(** The first-run form stores the password trimmed, the login form sends it as
    typed: a password typed with blanks around it locks its owner out. *)
Theorem spaced_password_locks_out su now now' token token' io h h' typed w target cookie w' :
  setup_password sha256 to_json disk_ok cookie_env direct_tls su now token io h typed w
    = (Redirect target (Some cookie), w') ->
  hash_password sha256 (pw_salt io) (bytes typed) <> hash_password sha256 (pw_salt io) (bytes (trim typed)) ->
  exists page, fst (login sha256 to_json disk_ok server op_timeout_secs user_base group_base pa simple_bind
    cookie_env direct_tls now' token' h' "localhost" typed w') = LoginHtml 401 page.
Proof.
  unfold setup_password. destruct (setup_wizard_required su); [done|]. rewrite bind_run, bind_run.
  cbn [get fst snd]. destruct (has_simple_password w); [done|]. cbv zeta.
  destruct (is_empty (trim typed)); [done|]. rewrite bind_run.
  destruct (set_password_run io (trim typed) now w) as (_ & H & _).
  destruct (auth_set_password _ _ _ _ w) as [[[]|e] w1]; [|done]. cbn [fst snd] in H |- *.
  destruct H as (_ & _ & Hf). intros E Hh.
  destruct (open_session_run now now h "localhost" token "/?first_run=1" w1 ltac:(lia)) as (_ & _ & R).
  rewrite E in R. cbn [snd] in R.
  assert (Et : trim "localhost" = "localhost") by reflexivity.
  unfold login. rewrite Et, bind_run.
  destruct (check_login_run "localhost" typed w') as ([[_ Hp]|[[e Ee] _]] & _).
  - unfold proven in Hp. rewrite seqb_refl in Hp.
    destruct R as (_ & R & _). rewrite (validate_pw_ext _ _ _ _ R), Hf in Hp.
    destruct (proj1 (pw_files_accept _ _ _ _ _ _) Hp) as [_ Hp']. destruct (Hh Hp').
  - rewrite Ee. by eexists.
Qed.
End HandlerFacts.

(** ** A concrete browser *)
Definition demo_web : Web := {|
  w_auth := fst demo_auth; w_files := snd demo_auth; w_client := demo_client; w_ops := 0; w_warms := 0 |}.
Definition demo_headers (cookie : string) : Headers := {|
  h_cookie := Some cookie; h_forwarded_proto := Some "https" |}.
Definition demo_web_login (password : string) : Response * Web :=
  login demo_hash demo_json (fun _ => true) demo_server 15 "ou=people,dc=ex" "ou=groups,dc=ex" demo_mapping
    demo_bind None false (10 * NANOS) "tok2" (demo_headers "session=tok") " ann" password demo_web.
Definition demo_io : PwWrite := {| pw_open := true; pw_write := true; pw_rename := true; pw_salt := bytes "salt" |}.
Definition demo_change (new_password : string) : result (string * bool) string * Web :=
  settings_change_password demo_hash demo_json (fun _ => true) demo_server 15 "ou=people,dc=ex"
    "ou=groups,dc=ex" demo_mapping (11 * NANOS) demo_io (demo_headers "session=tok2") None new_password new_password
    (snd (demo_web_login "right")).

• _Problem statement_
In the records above, how many lines contain the string "done"? Only that number should be written.

• _Answer to the problem_
4